Records provided START

Lemma flat_segments m i : segs_ok m -> (1 <= i <= 4)%nat ->
  exists w, descriptor m (8 * Z.of_nat i) = Some w /\ hw_base w = 0 /\ hw_limit w = 2 ^ 32 - 1 /\
    hw_dpl w = if decide (i < 3)%nat then 0 else 3.
Proof.
  intros (_&_&S1&S2&S3&S4) Hi. unfold descriptor.
  replace (8 * Z.of_nat i / 8) with (Z.of_nat i) by (rewrite Z.mul_comm, Z.div_mul by lia; done).
  rewrite (proj2 (Z.eqb_neq _ _)), Nat2Z.id by lia.
  assert (i = 1 \/ i = 2 \/ i = 3 \/ i = 4)%nat as [-> | [-> | [-> | ->]]] by lia;
    rewrite ?S1, ?S2, ?S3, ?S4; eexists; (split; [reflexivity|]); by vm_compute.
Qed.

(** C29: How user programs enter the kernel.  However processors have switched
    between processes since boot, [switchuvm] to a process with a kernel stack
    and a page directory returns, and then on that processor, at user level: an
    [int n] instruction enters the kernel only for [n = T_SYSCALL], at the
    system call vector, and is refused for every other number; every interrupt
    and exception enters the kernel at its own vector with interrupts off; both
    use the top of the kernel stack of that process; no I/O port is accessible;
    and all four segments are flat, the user's with user privilege. *)
Theorem user_entry_protected s c p :
  length vectors = 256%nat -> Forall is_u32 vectors -> running s -> (c < length (m_cpus s))%nat ->
  0 <= ncli (cpuat c (m_lks s)) -> kstack p <> 0 -> pgdir p <> 0 -> is_u32 (kstack p + KSTACKSIZE) ->
  exists s' m, switchuvm c (Some p) s = Ret tt s' /\ running s' /\ m_cpus s' !! c = Some m /\ cr3 m = V2P (pgdir p) /\
    (forall n iflag, (n < 256)%nat ->
       deliver m (idt s') 3 iflag true n =
         if decide (n = T_SYSCALL) then Enter 0 (nth n vectors 0) (Some (16, kstack p + KSTACKSIZE)) iflag else Exception 13) /\
    (forall n iflag, (n < 256)%nat ->
       deliver m (idt s') 3 iflag false n =
         Enter 0 (nth n vectors 0) (Some (16, kstack p + KSTACKSIZE)) (bool_decide (n = T_SYSCALL) && iflag)) /\
    (forall bitmap port, is_u32 port -> io_allowed m 3 0 bitmap port = false) /\
    (forall i, (1 <= i <= 4)%nat -> exists w, descriptor m (8 * Z.of_nat i) = Some w /\ hw_base w = 0 /\
       hw_limit w = 2 ^ 32 - 1 /\ hw_dpl w = if decide (i < 3)%nat then 0 else 3).
Proof.
  intros Hv Hvs Hr Hc Hn Hk Hp Hks. pose proof (running_booted s Hr) as Hb.
  destruct (switchuvm_run c p s Hb Hc Hn Hk Hp) as (l & E & Hl). destruct (lookup_lt_is_Some_2 _ _ Hc) as [m0 Hm0].
  pose proof (switch_booted c p s l Hb Hl) as Hb'. assert (Hm : alter (switched p) c (m_cpus s) !! c = Some (switched p m0)).
  { by rewrite list_lookup_alter_eq, Hm0. }
  pose proof (bt_segs _ Hb c m0 Hm0) as Hs0. pose proof (bt_segs _ Hb' c _ Hm) as Hs.
  assert (Hvn : forall n, (n < 256)%nat -> is_u32 (nth n vectors 0)).
  { intros n Hlt. rewrite Forall_forall in Hvs. apply Hvs. rewrite nth_lookup.
    destruct (lookup_lt_is_Some_2 vectors n ltac:(lia)) as [x Hx]. rewrite Hx. by eapply list_elem_of_lookup_2. }
  eexists _, _. split; [exact E|]. split; [by eapply run_switch|]. split; [exact Hm|]. split; [done|]. cbn [idt].
  split; [|split; [|split]].
  - intros n iflag Hlt. pose proof (bt_gates _ Hb n Hlt) as Hg. unfold gate in Hg.
    destruct (decide (n = T_SYSCALL)); erewrite deliver_gate by (done || auto); [by rewrite stack_switched|done].
  - intros n iflag Hlt. pose proof (bt_gates _ Hb n Hlt) as Hg. unfold gate in Hg.
    destruct (decide (n = T_SYSCALL)); erewrite deliver_gate by (done || auto); rewrite stack_switched by done; cbn [andb Z.ltb Z.compare].
    + by rewrite bool_decide_eq_true_2.
    + by rewrite bool_decide_eq_false_2.
  - intros bitmap port Hport. unfold io_allowed. cbn [Z.leb Z.compare]. rewrite task_switched by done.
    destruct (tss_fields (ts_addr m0)) as (_&->&_); [by destruct Hs0 as (_&?&_)|]. cbn [switched ts iomb].
    assert (0 <= port / 8) by (unfold is_u32 in Hport; apply Z.div_pos; lia). by rewrite (proj2 (Z.leb_gt _ _)) by lia.
  - intros i Hi. by apply flat_segments.
Qed.

End entry.

(** ** Witness: two processors and a process *)

Definition demo_vectors : list Z := (fun i => 0x80105000 + 10 * Z.of_nat i) <$> seq 0 256.
Definition demo_mmu : mmu := Mmu (replicate 6 (SEG 0 0 0 0)) (Taskstate 0 0 0) 0x80112000 0 0.
Definition demo_machine : machine :=
  Machine (Locking [Cpu 0 false false None; Cpu 0 false false None] (fun _ => Spin false None)) [demo_mmu; demo_mmu]
    (replicate 256 (SETGATE false 0 0 0)).
Definition demo_pcb : pcb := set_kstack 0x8dfff000 (set_pgdir 0x8dffe000 zero_pcb).

Lemma demo_blank : blank demo_machine.
Proof.
  split; [done| |done]. intros c m Hm. assert (m = demo_mmu) as ->; [|by split; [|unfold is_u32]].
  destruct c as [|[|c]]; [by injection Hm as <-|by injection Hm as <-|done].
Qed.

Lemma user_entry_protected_witness : exists s s' m,
  running demo_vectors s /\ switchuvm 1 (Some demo_pcb) s = Ret tt s' /\ m_cpus s' !! 1%nat = Some m /\
  deliver m (idt s') 3 true true 64 = Enter 0 (0x80105000 + 640) (Some (16, 0x8e000000)) true /\
  deliver m (idt s') 3 true true 32 = Exception 13.
Proof.
  destruct (boot_segs demo_vectors (seq 0 2) demo_machine) as (l & E & Hlen & _).
  destruct (tvinit_run demo_vectors (Machine (m_lks demo_machine) l (idt demo_machine)) eq_refl) as (k & t & E' & Hk & _).
  rewrite E' in E. pose proof (run_boot demo_vectors demo_machine _ demo_blank E) as Hr.
  assert (Hv : Forall is_u32 demo_vectors).
  { apply Forall_forall. intros x (i & -> & Hi)%list_elem_of_fmap. apply elem_of_seq in Hi. unfold is_u32. lia. }
  cbn [m_cpus] in Hr. destruct (user_entry_protected demo_vectors (Machine k l t) 1 demo_pcb eq_refl Hv Hr)
    as (s' & m & Es & _ & Hm & _ & Hs & _); [|  |done|done|done|].
  - cbn [m_cpus]. rewrite Hlen. cbn. lia.
  - cbn [m_lks]. unfold cpuat. rewrite Hk. by vm_compute.
  - exists (Machine k l t), s', m. split; [done|]. split; [done|]. split; [done|]. split.
    + rewrite (Hs 64%nat true) by lia. by vm_compute.
    + rewrite (Hs 32%nat true) by lia. by vm_compute.
Defined.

Records provided END

> _Try it_
Write each line of the data down again exactly as it reads.

> _Solution to this exercise_
Lemma flat_segments m i : segs_ok m -> (1 <= i <= 4)%nat ->
  exists w, descriptor m (8 * Z.of_nat i) = Some w /\ hw_base w = 0 /\ hw_limit w = 2 ^ 32 - 1 /\
    hw_dpl w = if decide (i < 3)%nat then 0 else 3.
Proof.
  intros (_&_&S1&S2&S3&S4) Hi. unfold descriptor.
  replace (8 * Z.of_nat i / 8) with (Z.of_nat i) by (rewrite Z.mul_comm, Z.div_mul by lia; done).
  rewrite (proj2 (Z.eqb_neq _ _)), Nat2Z.id by lia.
  assert (i = 1 \/ i = 2 \/ i = 3 \/ i = 4)%nat as [-> | [-> | [-> | ->]]] by lia;
    rewrite ?S1, ?S2, ?S3, ?S4; eexists; (split; [reflexivity|]); by vm_compute.
Qed.

(** C29: How user programs enter the kernel.  However processors have switched
    between processes since boot, [switchuvm] to a process with a kernel stack
    and a page directory returns, and then on that processor, at user level: an
    [int n] instruction enters the kernel only for [n = T_SYSCALL], at the
    system call vector, and is refused for every other number; every interrupt
    and exception enters the kernel at its own vector with interrupts off; both
    use the top of the kernel stack of that process; no I/O port is accessible;
    and all four segments are flat, the user's with user privilege. *)
Theorem user_entry_protected s c p :
  length vectors = 256%nat -> Forall is_u32 vectors -> running s -> (c < length (m_cpus s))%nat ->
  0 <= ncli (cpuat c (m_lks s)) -> kstack p <> 0 -> pgdir p <> 0 -> is_u32 (kstack p + KSTACKSIZE) ->
  exists s' m, switchuvm c (Some p) s = Ret tt s' /\ running s' /\ m_cpus s' !! c = Some m /\ cr3 m = V2P (pgdir p) /\
    (forall n iflag, (n < 256)%nat ->
       deliver m (idt s') 3 iflag true n =
         if decide (n = T_SYSCALL) then Enter 0 (nth n vectors 0) (Some (16, kstack p + KSTACKSIZE)) iflag else Exception 13) /\
    (forall n iflag, (n < 256)%nat ->
       deliver m (idt s') 3 iflag false n =
         Enter 0 (nth n vectors 0) (Some (16, kstack p + KSTACKSIZE)) (bool_decide (n = T_SYSCALL) && iflag)) /\
    (forall bitmap port, is_u32 port -> io_allowed m 3 0 bitmap port = false) /\
    (forall i, (1 <= i <= 4)%nat -> exists w, descriptor m (8 * Z.of_nat i) = Some w /\ hw_base w = 0 /\
       hw_limit w = 2 ^ 32 - 1 /\ hw_dpl w = if decide (i < 3)%nat then 0 else 3).
Proof.
  intros Hv Hvs Hr Hc Hn Hk Hp Hks. pose proof (running_booted s Hr) as Hb.
  destruct (switchuvm_run c p s Hb Hc Hn Hk Hp) as (l & E & Hl). destruct (lookup_lt_is_Some_2 _ _ Hc) as [m0 Hm0].
  pose proof (switch_booted c p s l Hb Hl) as Hb'. assert (Hm : alter (switched p) c (m_cpus s) !! c = Some (switched p m0)).
  { by rewrite list_lookup_alter_eq, Hm0. }
  pose proof (bt_segs _ Hb c m0 Hm0) as Hs0. pose proof (bt_segs _ Hb' c _ Hm) as Hs.
  assert (Hvn : forall n, (n < 256)%nat -> is_u32 (nth n vectors 0)).
  { intros n Hlt. rewrite Forall_forall in Hvs. apply Hvs. rewrite nth_lookup.
    destruct (lookup_lt_is_Some_2 vectors n ltac:(lia)) as [x Hx]. rewrite Hx. by eapply list_elem_of_lookup_2. }
  eexists _, _. split; [exact E|]. split; [by eapply run_switch|]. split; [exact Hm|]. split; [done|]. cbn [idt].
  split; [|split; [|split]].
  - intros n iflag Hlt. pose proof (bt_gates _ Hb n Hlt) as Hg. unfold gate in Hg.
    destruct (decide (n = T_SYSCALL)); erewrite deliver_gate by (done || auto); [by rewrite stack_switched|done].
  - intros n iflag Hlt. pose proof (bt_gates _ Hb n Hlt) as Hg. unfold gate in Hg.
    destruct (decide (n = T_SYSCALL)); erewrite deliver_gate by (done || auto); rewrite stack_switched by done; cbn [andb Z.ltb Z.compare].
    + by rewrite bool_decide_eq_true_2.
    + by rewrite bool_decide_eq_false_2.
  - intros bitmap port Hport. unfold io_allowed. cbn [Z.leb Z.compare]. rewrite task_switched by done.
    destruct (tss_fields (ts_addr m0)) as (_&->&_); [by destruct Hs0 as (_&?&_)|]. cbn [switched ts iomb].
    assert (0 <= port / 8) by (unfold is_u32 in Hport; apply Z.div_pos; lia). by rewrite (proj2 (Z.leb_gt _ _)) by lia.
  - intros i Hi. by apply flat_segments.
Qed.

End entry.

(** ** Witness: two processors and a process *)

Definition demo_vectors : list Z := (fun i => 0x80105000 + 10 * Z.of_nat i) <$> seq 0 256.
Definition demo_mmu : mmu := Mmu (replicate 6 (SEG 0 0 0 0)) (Taskstate 0 0 0) 0x80112000 0 0.
Definition demo_machine : machine :=
  Machine (Locking [Cpu 0 false false None; Cpu 0 false false None] (fun _ => Spin false None)) [demo_mmu; demo_mmu]
    (replicate 256 (SETGATE false 0 0 0)).
Definition demo_pcb : pcb := set_kstack 0x8dfff000 (set_pgdir 0x8dffe000 zero_pcb).

Lemma demo_blank : blank demo_machine.
Proof.
  split; [done| |done]. intros c m Hm. assert (m = demo_mmu) as ->; [|by split; [|unfold is_u32]].
  destruct c as [|[|c]]; [by injection Hm as <-|by injection Hm as <-|done].
Qed.

Lemma user_entry_protected_witness : exists s s' m,
  running demo_vectors s /\ switchuvm 1 (Some demo_pcb) s = Ret tt s' /\ m_cpus s' !! 1%nat = Some m /\
  deliver m (idt s') 3 true true 64 = Enter 0 (0x80105000 + 640) (Some (16, 0x8e000000)) true /\
  deliver m (idt s') 3 true true 32 = Exception 13.
Proof.
  destruct (boot_segs demo_vectors (seq 0 2) demo_machine) as (l & E & Hlen & _).
  destruct (tvinit_run demo_vectors (Machine (m_lks demo_machine) l (idt demo_machine)) eq_refl) as (k & t & E' & Hk & _).
  rewrite E' in E. pose proof (run_boot demo_vectors demo_machine _ demo_blank E) as Hr.
  assert (Hv : Forall is_u32 demo_vectors).
  { apply Forall_forall. intros x (i & -> & Hi)%list_elem_of_fmap. apply elem_of_seq in Hi. unfold is_u32. lia. }
  cbn [m_cpus] in Hr. destruct (user_entry_protected demo_vectors (Machine k l t) 1 demo_pcb eq_refl Hv Hr)
    as (s' & m & Es & _ & Hm & _ & Hs & _); [|  |done|done|done|].
  - cbn [m_cpus]. rewrite Hlen. cbn. lia.
  - cbn [m_lks]. unfold cpuat. rewrite Hk. by vm_compute.
  - exists (Machine k l t), s', m. split; [done|]. split; [done|]. split; [done|]. split.
    + rewrite (Hs 64%nat true) by lia. by vm_compute.
    + rewrite (Hs 32%nat true) by lia. by vm_compute.
Defined.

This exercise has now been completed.